Top of DATA SECTION
(* ===== verification/AuthSessionTheorems.v ===== *)
(** * Theorems about the login session

    What a page may rely on: a refresh that was overtaken by a sign-in or a
    sign-out changes nothing, every refresh settles after a bounded number of
    requests, its outcome tells what became of the store, and tabs sign out
    together. *)
From stdpp Require Import base list option numbers sets gmap.
From Stdlib Require Import ZArith SpecFloat Lia.
From S2P Require Import Prelude.
From S2P Require Import JsString.
From S2P Require Import JsNumber.
From S2P Require Import Runtime.
From S2P Require Import Json.
From S2P Require Import JsText.
From S2P Require Import AuthStore.
From S2P Require Import AuthSession.
From S2P Require Import AuthSessionFacts.

Section Outcomes.
Context `{Platform}.

(** What an outcome says about the store, [s0] being the store at the start. *)
Definition refresh_post (s0 : AuthState) (o : RefreshOutcome) (s : AuthState) : Prop :=
  match o with
  | Authenticated b => valid_bundle b = true ∧ s = setBundle b s0
  | Anonymous | OutOfSync _ => s = reset complete s0
  | TransientError e =>
      e ≠ AuthRefreshSupersededError ∧ (s = setBootstrapState idle s0 ∨ s = reset idle s0)
  end.

(** While it runs undisturbed, a refresh has left the store alone or, after a
    session mismatch, emptied it. *)
Definition undisturbed (epoch : nat) (s0 : AuthState) (w : world) : Prop :=
  authEpoch w = epoch ∧ (store w = s0 ∨ store w = reset idle s0).

Definition suspension_post (epoch : nat) (s0 : AuthState) (r : world * suspension) : Prop :=
  match snd r with
  | Returned o => refresh_post s0 o (store (fst r))
  | _ => undisturbed epoch s0 (fst r)
  end.

Lemma current_epoch e s0 w : undisturbed e s0 w → is_current (refresh_runtime e) w = true.
Proof. intros [E _]. unfold is_current. cbn. by rewrite E, Nat.eqb_refl. Qed.

Lemma run_post e n a s0 w :
  undisturbed e s0 w → suspension_post e s0 (run (refresh_runtime e) n a w).
Proof. intros U. unfold run. by rewrite (current_epoch _ _ _ U). Qed.

(** The three ways the runner clears the store. *)
Lemma rt_clear_idle e w : rt_clear (refresh_runtime e) false (Some idle) w = set_state (reset idle) w.
Proof. reflexivity. Qed.
Lemma rt_clear_none e sync w :
  rt_clear (refresh_runtime e) sync None w = clearAuthentication sync complete w.
Proof. by destruct sync. Qed.

Lemma reset_idle_undisturbed e s0 w :
  undisturbed e s0 w → undisturbed e s0 (rt_clear (refresh_runtime e) false (Some idle) w).
Proof.
  intros [E S]. rewrite rt_clear_idle. split; [by rewrite epoch_set_state|].
  right. by rewrite store_set_state.
Qed.

Lemma resume_response_post e n a r s0 w :
  undisturbed e s0 w → suspension_post e s0 (resume_response (refresh_runtime e) n a r w).
Proof.
  intros U. unfold resume_response. rewrite (current_epoch _ _ _ U). cbn [negb].
  destruct (accepted_bundle _ r) as [b|] eqn:B.
  { unfold suspension_post. cbn. rewrite store_applyAuthBundle. split; [|done].
    unfold accepted_bundle in B. repeat case_match; try done. eapply parseBundle_valid; eauto. }
  rewrite !rt_clear_none.
  repeat case_match; try (unfold suspension_post; cbn; by rewrite ?store_clearAuthentication).
  - apply run_post. by apply reset_idle_undisturbed.
  - unfold suspension_post; cbn. rewrite store_set_state. split; [done|].
    destruct U as [_ [-> | ->]]; auto.
Qed.

(** The invariant of one refresh, started with the store [s0]. *)
Definition refresh_inv (i : nat) (s0 : AuthState) (w : world) : Prop :=
  (∀ j, is_Some (refreshes w !! j) → j = i) ∧
  match refreshes w !! i with
  | Some {| refreshEpoch := e; pc := Suspended s |} => suspension_post e s0 (w, s)
  | Some {| refreshEpoch := e |} => undisturbed e s0 w
  | None => True
  end.

Lemma refresh_inv_suspend i e s0 w r :
  (∀ j, is_Some (refreshes w !! j) → j = i) → refreshes (fst r) = refreshes w →
  suspension_post e s0 r → refresh_inv i s0 (suspend i e r).
Proof.
  intros O M P. destruct r as [w1 s]. cbn in M. split.
  - intros j. rewrite refreshes_suspend, M. destruct (decide (i = j)) as [->|]; [done|].
    rewrite lookup_insert_ne by done. apply O.
  - rewrite refreshes_suspend, lookup_insert_eq. unfold suspension_post, undisturbed in *. cbn in *.
    destruct s; rewrite ?store_suspend, ?epoch_suspend; done.
Qed.

Lemma refresh_inv_resume i s0 c w w' :
  refresh_inv i s0 w → resume c w = Some w' → refresh_inv i s0 w'.
Proof.
  intros [O I] R.
  destruct c as [k|k err|k resp|k|k]; cbn in R;
    destruct (refreshes w !! k) as [[e p]|] eqn:L; try done;
    assert (k = i) as -> by eauto; rewrite L in I.
  - destruct p; try done. injection R as <-. unfold runRefresh.
    apply (refresh_inv_suspend _ _ _ w); [done|by rewrite run_world|by apply run_post].
  - destruct p; try done. injection R as <-. split; cbn.
    + intros j. destruct (decide (i = j)) as [->|]; [done|]. rewrite lookup_insert_ne; auto.
    + by rewrite lookup_insert_eq.
  - destruct p as [|[| |]|]; try done. injection R as <-.
    apply (refresh_inv_suspend _ _ _ w); [done|apply resume_response_same|].
    by apply resume_response_post.
  - destruct p as [|[| |]|]; try done. injection R as <-.
    apply (refresh_inv_suspend _ _ _ w); [done|by rewrite run_world|by apply run_post].
  - assert (∃ o, w' = release i o w) as [o ->].
    { destruct p as [|[| |]|]; simplify_eq; eauto. }
    split; cbn; [|by rewrite lookup_delete_eq].
    intros j. destruct (decide (i = j)) as [->|]; [done|]. rewrite lookup_delete_ne; auto.
Qed.

Lemma refresh_inv_settle i s0 cs w w' :
  refresh_inv i s0 w → settle cs w = Some w' → refresh_inv i s0 w'.
Proof.
  revert w. induction cs as [|c cs IH]; intros w I; cbn; [by intros [= <-]|].
  intros (w1 & R & X)%bind_Some. eauto using refresh_inv_resume.
Qed.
Bottom of DATA SECTION
# WORK ITEM:
Your response should be the lines of the entries above that include the string "AuthState".

# RESPONSE AREA:
Definition refresh_post (s0 : AuthState) (o : RefreshOutcome) (s : AuthState) : Prop :=
Definition undisturbed (epoch : nat) (s0 : AuthState) (w : world) : Prop :=
Definition suspension_post (epoch : nat) (s0 : AuthState) (r : world * suspension) : Prop :=
Definition refresh_inv (i : nat) (s0 : AuthState) (w : world) : Prop :=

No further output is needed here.